* Task requirements
Pull out of the data below the stretch of lines bounded by the one containing "on_session q m" and the one containing "cancellations and releases", both bounds included, unchanged.

Collected data:
Start of Block
Lemma createSession_ok t0 userId w p w' :
  createSession env userId w = (Done p, w') → process_ok t0 (st w) → process_ok t0 (st w').
Proof.
  intros Hw Hok. destruct (sInstance (st w)) as [f|] eqn:Hf.
  2: { unfold createSession in Hw. rewrite bind_gets, Hf in Hw. done. }
  pose proof (ok_tracker t0 (st w) Hok f Hf) as <-.
  destruct (open_or_not f (st w)) as [Hno|(q & x & Hq & Hx & Hc)].
  - intros q Hq. apply (ok_current _ _ Hok). by rewrite Hf.
  - destruct (mDevice f) eqn:Hd.
    + rewrite (createSession_done f) in Hw by done. simplify_eq. by apply created_ok.
    + destruct (createSession_null f userId w) as (w1 & H1 & _); congruence.
  - by rewrite (createSession_open f q x) in Hw.
Qed.

(** The HAL dispatches a message to its session or drops it. *)
Lemma notify_run msg (w : hal_world) :
  (∀ p, sInstance (st w) ≫= mSession = Some p → is_Some (sessions (st w) !! p)) →
  notify env msg w =
  match sInstance (st w) ≫= mSession with
  | Some p =>
      match sessions (st w) !! p with
      | Some x => if mClosed x then (Done (), w) else on_session p (Session.notify env msg) w
      | None => (Done (), w)
      end
  | None => (Done (), w)
  end.
Proof.
  intros Hal. unfold notify. rewrite bind_gets.
  destruct (sInstance (st w) ≫= mSession) as [p|]; [|done].
  destruct (Hal p eq_refl) as [x Hx]. rewrite Hx.
  rewrite (bind_done _ _ _ _ _ (isClosed_run p x w Hx)). by destruct (mClosed x).
Qed.

Lemma cancel_grows w0 :
  session_grows (self (st w0)) (self (st (Session.cancel env w0).2)).
Proof.
  pose proof (perform_grows Cancel w0) as H. cbn [perform] in H.
  unfold ignore in H. by rewrite bind_ret_state in H.
Qed.

Lemma cancel_recipient : keeps_recipient (Session.cancel env).
Proof. solve_state_invariant; done. Qed.

Lemma hal_perform_ok t0 e w w' :
  hal_perform e w = (Done (), w') → process_ok t0 (st w) → process_ok t0 (st w').
Proof.
  intros Hw Hok. destruct e as [uid|p l|msg|signal|p]; cbn [hal_perform] in Hw.
  - apply bind_inv in Hw as (p & w1 & Hw & [= <-]). by eapply createSession_ok.
  - pose proof (on_session_ok t0 p (perform env l) w (perform_grows l)
      (perform_recipient l) Hok) as H.
    by rewrite Hw in H.
  - rewrite notify_run in Hw by apply (ok_current _ _ Hok).
    destruct (sInstance (st w) ≫= mSession) as [p|]; [|by simplify_eq].
    destruct (sessions (st w) !! p) as [x|]; [|by simplify_eq].
    destruct (mClosed x); [by simplify_eq|].
    pose proof (on_session_ok t0 p _ w (perform_grows (Notify msg))
      (perform_recipient (Notify msg)) Hok) as Hn.
    cbn [perform] in Hn. by rewrite Hw in Hn.
  - apply bind_inv in Hw as (s & w1 & Hw & [= <-]).
    pose proof (on_session_ok t0 (Session.mSession signal) _ w cancel_grows
      cancel_recipient Hok) as H.
    unfold signal_cancel in Hw. by rewrite Hw in H.
  - unfold release_session in Hw. revert Hw. run. intros [= <-]. cbn.
    apply collect_ok. destruct Hok. by split.
Qed.

Lemma hal_performs_ok t0 es w w' :
  hal_performs es w = (Done (), w') → process_ok t0 (st w) → process_ok t0 (st w').
Proof.
  revert w. induction es as [|e es IH]; intros w Hw Hok; [by injection Hw as <-|].
  apply bind_inv in Hw as ([] & w1 & H1 & H2). eapply IH; [done|]. by eapply hal_perform_ok.
Qed.
End executions.

(** ** Properties *)

(** The HAL object before any session, and the process around it. *)
Definition built (t0 : LockoutTracker) (type : FingerprintSensorType) (max : Z) (opened : bool)
    : Fingerprint :=
  {| mSession := None; mLockoutTracker := t0; mSensorType := type;
     mMaxEnrollmentsPerUser := max; mDevice := opened |}.
Definition process_of (f : Fingerprint) : process :=
  {| sInstance := Some f; sessions := ∅; clients := ∅; shared_enrollments := [] |}.

Section hal_properties.
Context (env : environment).

Lemma process_of_ok t0 type max opened : process_ok t0 (process_of (built t0 type max opened)).
Proof. split; cbn; try done. by intros f [= <-]. Qed.

Lemma reachable_ok es t0 type max opened h w :
  hal_performs env es (World (process_of (built t0 type max opened)) h) = (Done (), w) →
  process_ok t0 (st w).
Proof. intros Hw. eapply hal_performs_ok; [exact Hw|]. apply process_of_ok. Qed.

Lemma session_grows_refl x : session_grows x x.
Proof. by split. Qed.
#[local] Hint Resolve session_grows_refl : core.

(** What one event leaves of a session that is still there afterwards. *)
Lemma hal_perform_grows t0 e w w' p x y :
  hal_perform env e w = (Done (), w') → process_ok t0 (st w) →
  sessions (st w) !! p = Some x → sessions (st w') !! p = Some y → session_grows x y.
Proof.
  intros Hw Hok Hx Hy.
  assert (∀ {A} q (m : M (world session_state fp_call) A) o,
    (∀ w0, session_grows (self (st w0)) (self (st (m w0).2))) →
    on_session q m w = (o, w') → session_grows x y) as Hon.
  { intros A q m o Hm. unfold on_session. destruct (sessions (st w) !! q) as [z|] eqn:Hz.
    - set (w0 := World _ _). specialize (Hm w0). destruct (m w0) as [o' w1]. intros [= <- <-].
      cbn in Hy. destruct (decide (q = p)) as [->|Hne].
      + rewrite lookup_insert_eq in Hy. by simplify_eq.
      + rewrite lookup_insert_ne in Hy by done. by simplify_eq.
    - intros [= <- <-]. by simplify_eq. }
  destruct e as [uid|q l|msg|signal|q]; cbn [hal_perform] in Hw.
  - apply bind_inv in Hw as (q & w1 & Hw & [= <-]).
    destruct (sInstance (st w)) as [f|] eqn:Hf.
    2: { unfold createSession in Hw. by rewrite bind_gets, Hf in Hw. }
    destruct (open_or_not f (st w)) as [Hno|(q' & x' & Hq & Hx' & Hc)].
    { intros q' Hq. apply (ok_current _ _ Hok). by rewrite Hf. }
    2: by rewrite (createSession_open env f q' x') in Hw.
    destruct (mDevice f) eqn:Hd.
    2: { destruct (createSession_null env f uid w) as (w2 & H2 & _); congruence. }
    rewrite (createSession_done env f) in Hw by done. injection Hw as <- <-. cbn [st] in Hy.
    apply collect_lookup in Hy as [Hy _]. cbn in Hy.
    rewrite lookup_insert_ne in Hy; [by simplify_eq|]. intros Hp.
    apply (is_fresh (dom (sessions (st w)))). rewrite Hp. apply elem_of_dom. by eexists.
  - exact (Hon _ q (perform env l) _ (perform_grows env l) Hw).
  - rewrite notify_run in Hw by apply (ok_current _ _ Hok).
    destruct (sInstance (st w) ≫= mSession) as [q|]; [|by simplify_eq].
    destruct (sessions (st w) !! q) as [z|]; [|by simplify_eq].
    destruct (mClosed z); [by simplify_eq|].
    exact (Hon _ q (Session.notify env msg) _ (perform_grows env (Notify msg)) Hw).
  - apply bind_inv in Hw as (s & w1 & Hw & [= <-]).
    exact (Hon _ _ (Session.cancel env) _ (cancel_grows env) Hw).
  - unfold release_session in Hw. revert Hw. run. intros [= <-]. cbn [st] in Hy.
    apply collect_lookup in Hy as [Hy _]. change (sessions (st w) !! p = Some y) in Hy.
    by simplify_eq.
Qed.

(** C10: there is at most one open session, and a closed one stays closed. After any sequence
    of session creations, calls on any session ever handed out, notifications,
    cancellations and releases that does not end the process: all open sessions are the
    HAL's current one; every session is at its own address; and whatever event comes next,
    a session that is still there after it is at the same address, and closed if it was. *)
Theorem one_open_session es t0 type max opened h w :
  hal_performs env es (World (process_of (built t0 type max opened)) h) = (Done (), w) →
  (∀ p q x y, sessions (st w) !! p = Some x → mClosed x = false →
     sessions (st w) !! q = Some y → mClosed y = false →
     p = q ∧ sInstance (st w) ≫= mSession = Some p) ∧
  ∀ p x, sessions (st w) !! p = Some x → this x = p ∧
    ∀ e w' y, hal_perform env e w = (Done (), w') → sessions (st w') !! p = Some y →
      this y = p ∧ (mClosed x = true → mClosed y = true).
Proof.
  intros Hw. pose proof (reachable_ok _ _ _ _ _ _ _ Hw) as Hok. split.
  - intros p q x y Hp Hx Hq Hy. pose proof (ok_open _ _ Hok p x Hp Hx).
    pose proof (ok_open _ _ Hok q y Hq Hy). split; [congruence|done].
  - intros p x Hp. split; [by apply (ok_this _ _ Hok)|]. intros e w' y He Hy.
    destruct (hal_perform_grows t0 e w w' p x y He Hok Hp Hy) as [-> ?].
    split; [by apply (ok_this _ _ Hok)|done].
Qed.

(** C34: a notification reaches the open session and no other code. In every reachable state
    the HAL hands a message to the session that is open, and when none is open it drops
    the message without any effect. *)
Theorem notification_dispatch es t0 type max opened h w msg :
  hal_performs env es (World (process_of (built t0 type max opened)) h) = (Done (), w) →
  (∀ p x, sessions (st w) !! p = Some x → mClosed x = false →
     notify env msg w = on_session p (Session.notify env msg) w) ∧
  ((∀ p x, sessions (st w) !! p = Some x → mClosed x = true) →
     notify env msg w = (Done (), w)).
Proof.
  intros Hw. destruct (reachable_ok _ _ _ _ _ _ _ Hw) as [_ _ Ho Hc _].
  rewrite notify_run by done. split.
  - intros p x Hp Hx. by rewrite (Ho p x Hp Hx), Hp, Hx.
  - intros Hall. destruct (sInstance (st w) ≫= mSession) as [p|]; [|done].
    destruct (sessions (st w) !! p) as [x|] eqn:Hp; [|done]. by rewrite (Hall p x Hp).
Qed.

(** a new session does not know the lockout of the one before. The HAL's own tracker is
    copied into each session and never fed back, so whatever happened before, a session
    just created has counted no failure and is in whatever mode the HAL's uninitialised
    tracker started with. *)
Theorem new_session_forgets_lockout es start0 mode0 type max opened h w userId p w' :
  hal_performs env es
    (World (process_of (built (tracker_init start0 mode0) type max opened)) h) = (Done (), w) →
  createSession env userId w = (Done p, w') →
  ∃ x, sessions (st w') !! p = Some x ∧ Session.mLockoutTracker x = tracker_init start0 mode0.
Proof.
  intros Hw Hs. pose proof (reachable_ok _ _ _ _ _ _ _ Hw) as Hok.
  destruct (sInstance (st w)) as [f|] eqn:Hf.
  2: { unfold createSession in Hs. by rewrite bind_gets, Hf in Hs. }
  pose proof (ok_tracker _ _ Hok f Hf) as Ht.
  destruct (open_or_not f (st w)) as [Hno|(q & x & Hq & Hx & Hc)].
  - intros q Hq. apply (ok_current _ _ Hok). by rewrite Hf.
  - destruct (mDevice f) eqn:Hd.
    + rewrite (createSession_done env f) in Hs by done. injection Hs as <- <-.
      eexists. split; [apply created_lookup|exact Ht].
    + destruct (createSession_null env f userId w) as (w1 & H1 & _); congruence.
  - by rewrite (createSession_open env f q x) in Hs.
Qed.

Lemma openHal_run hw (w : world process fp_call) :
  let h1 := tr w ++ [hw_get_module_by_class] in
  let h2 := h1 ++ [module_open] in
  let h3 := h2 ++ [dev_set_notify] in
  let ok h := bool_decide (i32 (device env h) = 0) in
  let found := ok h1 && module_found hw && module_has_open hw in
  openHal env hw w =
  (Done (found && ok h2 && ok h3),
   World (st w) (if found then if ok h2 then h3 else h2 else h1)).
Proof.
  cbv zeta. unfold openHal, hal_int. run.
  destruct (module_found hw), (module_has_open hw); cbn [negb];
    repeat (case_bool_decide || (case_decide; run)); done.
Qed.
End of Block
* Answer below
    on_session q m w = (o, w') → session_grows x y) as Hon.
  { intros A q m o Hm. unfold on_session. destruct (sessions (st w) !! q) as [z|] eqn:Hz.
    - set (w0 := World _ _). specialize (Hm w0). destruct (m w0) as [o' w1]. intros [= <- <-].
      cbn in Hy. destruct (decide (q = p)) as [->|Hne].
      + rewrite lookup_insert_eq in Hy. by simplify_eq.
      + rewrite lookup_insert_ne in Hy by done. by simplify_eq.
    - intros [= <- <-]. by simplify_eq. }
  destruct e as [uid|q l|msg|signal|q]; cbn [hal_perform] in Hw.
  - apply bind_inv in Hw as (q & w1 & Hw & [= <-]).
    destruct (sInstance (st w)) as [f|] eqn:Hf.
    2: { unfold createSession in Hw. by rewrite bind_gets, Hf in Hw. }
    destruct (open_or_not f (st w)) as [Hno|(q' & x' & Hq & Hx' & Hc)].
    { intros q' Hq. apply (ok_current _ _ Hok). by rewrite Hf. }
    2: by rewrite (createSession_open env f q' x') in Hw.
    destruct (mDevice f) eqn:Hd.
    2: { destruct (createSession_null env f uid w) as (w2 & H2 & _); congruence. }
    rewrite (createSession_done env f) in Hw by done. injection Hw as <- <-. cbn [st] in Hy.
    apply collect_lookup in Hy as [Hy _]. cbn in Hy.
    rewrite lookup_insert_ne in Hy; [by simplify_eq|]. intros Hp.
    apply (is_fresh (dom (sessions (st w)))). rewrite Hp. apply elem_of_dom. by eexists.
  - exact (Hon _ q (perform env l) _ (perform_grows env l) Hw).
  - rewrite notify_run in Hw by apply (ok_current _ _ Hok).
    destruct (sInstance (st w) ≫= mSession) as [q|]; [|by simplify_eq].
    destruct (sessions (st w) !! q) as [z|]; [|by simplify_eq].
    destruct (mClosed z); [by simplify_eq|].
    exact (Hon _ q (Session.notify env msg) _ (perform_grows env (Notify msg)) Hw).
  - apply bind_inv in Hw as (s & w1 & Hw & [= <-]).
    exact (Hon _ _ (Session.cancel env) _ (cancel_grows env) Hw).
  - unfold release_session in Hw. revert Hw. run. intros [= <-]. cbn [st] in Hy.
    apply collect_lookup in Hy as [Hy _]. change (sessions (st w) !! p = Some y) in Hy.
    by simplify_eq.
Qed.

(** C10: there is at most one open session, and a closed one stays closed. After any sequence
    of session creations, calls on any session ever handed out, notifications,
    cancellations and releases that does not end the process: all open sessions are the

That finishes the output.